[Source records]
(* ===== verification/BlockTimestamp.v ===== *)
(** Block times: libraries/chain/include/eosio/chain/block_timestamp.hpp.

    A [block_timestamp_type] is its slot, a uint32_t counting intervals of
    [IntervalMs] milliseconds since the year 2000.  An fc::time_point is its
    number of microseconds since the Unix epoch; fc::milliseconds, which is not
    part of this repository, is a parameter. *)

From Stdlib Require Import ZArith Lia.
From stdpp Require Import base numbers.
From S2P Require Import Prelude.

Local Open Scope Z_scope.

Module BlockTimestamp.

(** config::block_interval_ms and config::block_timestamp_epoch *)
Definition IntervalMs : Z := 2000.
Definition EpochMs : Z := 946684800000.

Definition maximum : Z := 0xffff.
Definition min : Z := 0.

Definition next (slot : Z) : res Z :=
  assert! (1 <=? UINT32_MAX - slot) else overflow_exception in Ok (u32 (slot + 1)).

(** set_time_point( time_point ): the int64_t quotient is converted to uint64_t
    by the subtraction. *)
Definition set_time_point (time_since_epoch : Z) : Z :=
  let msec_since_epoch := Z.quot time_since_epoch 1000 in
  u32 (u64 (msec_since_epoch - EpochMs) / IntervalMs).

(** set_time_point( time_point_sec ) *)
Definition set_time_point_sec (sec_since_epoch : Z) : Z :=
  u32 (u64 (u64 (sec_since_epoch * 1000) - EpochMs) / IntervalMs).

Section Time.
(** fc::milliseconds( m ).count(): the duration in microseconds. *)
Context (milliseconds : Z -> Z).
Context (milliseconds_count : forall m, is_int64 m -> is_int64 (m * 1000) -> milliseconds m = m * 1000).

(** operator time_point *)
Definition to_time_point (slot : Z) : Z :=
  let msec := slot * IntervalMs in
  milliseconds (i64 (msec + EpochMs)).

Lemma to_time_point_count slot :
  is_uint 32 slot -> to_time_point slot = (slot * 2000 + 946684800000) * 1000.
Proof.
  unfold is_uint. intros Hs. unfold to_time_point, IntervalMs, EpochMs.
  rewrite i64_small by (unfold is_int64; lia).
  rewrite milliseconds_count by (unfold is_int64; lia). done.
Qed.

(** every slot survives the conversion to a time point and back, with no
    overflow in between; a time point at or after the chain epoch and
    representable as a slot is mapped to the slot that starts at most one
    interval before it. *)
Theorem slot_time_roundtrip slot t :
  is_uint 32 slot -> 0 <= t - to_time_point slot < IntervalMs * 1000 ->
  set_time_point (to_time_point slot) = slot /\ set_time_point t = slot.
Proof.
  intros Hs. rewrite to_time_point_count by done. unfold is_uint, IntervalMs in *. intros Ht.
  assert (forall r, 0 <= r < 2000000 ->
            set_time_point ((slot * 2000 + 946684800000) * 1000 + r) = slot) as Hall.
  { intros r Hr. unfold set_time_point, EpochMs, IntervalMs.
    rewrite Z.quot_div_nonneg by lia. rewrite Z.div_add_l by lia.
    assert (0 <= r / 1000 < 2000) by (split; [apply Z.div_pos; lia|apply Z.div_lt_upper_bound; lia]).
    unfold u64. rewrite wrap_small by (unfold is_uint; lia).
    replace (slot * 2000 + 946684800000 + r / 1000 - 946684800000) with (slot * 2000 + r / 1000) by lia.
    rewrite Z.div_add_l, (Z.div_small (r / 1000)) by lia.
    unfold u32. rewrite wrap_small; [lia|unfold is_uint; lia]. }
  split.
  - rewrite <- (Z.add_0_r ((_ + _) * 1000)). apply Hall. lia.
  - replace t with ((slot * 2000 + 946684800000) * 1000 + (t - (slot * 2000 + 946684800000) * 1000)) by lia.
    apply Hall. lia.
Qed.

Lemma next_time_point slot s' :
  is_uint 32 slot -> next slot = Ok s' -> to_time_point s' = to_time_point slot + IntervalMs * 1000.
Proof.
  unfold next. intros Hs Hn. inv_res. bprop. unfold is_uint, UINT32_MAX in *.
  unfold u32. rewrite wrap_small by (unfold is_uint; lia).
  rewrite !to_time_point_count by (unfold is_uint; lia). unfold IntervalMs. lia.
Qed.

(** The seconds constructor agrees with the microseconds one. *)
Lemma set_time_point_sec_agrees sec :
  is_uint 32 sec -> 946684800 <= sec -> set_time_point_sec sec = set_time_point (sec * 1000000).
Proof.
  unfold is_uint. intros Hs He. unfold set_time_point, set_time_point_sec, EpochMs, IntervalMs.
  rewrite Z.quot_div_nonneg by lia. replace (sec * 1000000) with (sec * 1000 * 1000) by lia.
  rewrite Z.div_mul by lia. unfold u64. rewrite (wrap_small 64 (sec * 1000)) by (unfold is_uint; lia). done.
Qed.
End Time.

Lemma slot_time_roundtrip_witness :
  set_time_point (to_time_point (fun m => m * 1000) 40000000) = 40000000
  /\ set_time_point (to_time_point (fun m => m * 1000) 40000000 + 1999999) = 40000000.
Proof.
  apply (slot_time_roundtrip (fun m => m * 1000)).
  - reflexivity.
  - unfold is_uint. lia.
  - unfold IntervalMs. lia.
Defined.

End BlockTimestamp.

[PROBLEM STATEMENT]:
Nothing but the lines above from the one containing "rewrite Z.div_mul by" through the one containing "set_time_point (to_time_point (fun m => m * 1000) 40000000)" should appear in the answer, each repeated exactly.

[YOUR RESPONSE]:
  rewrite Z.div_mul by lia. unfold u64. rewrite (wrap_small 64 (sec * 1000)) by (unfold is_uint; lia). done.
Qed.
End Time.

Lemma slot_time_roundtrip_witness :
  set_time_point (to_time_point (fun m => m * 1000) 40000000) = 40000000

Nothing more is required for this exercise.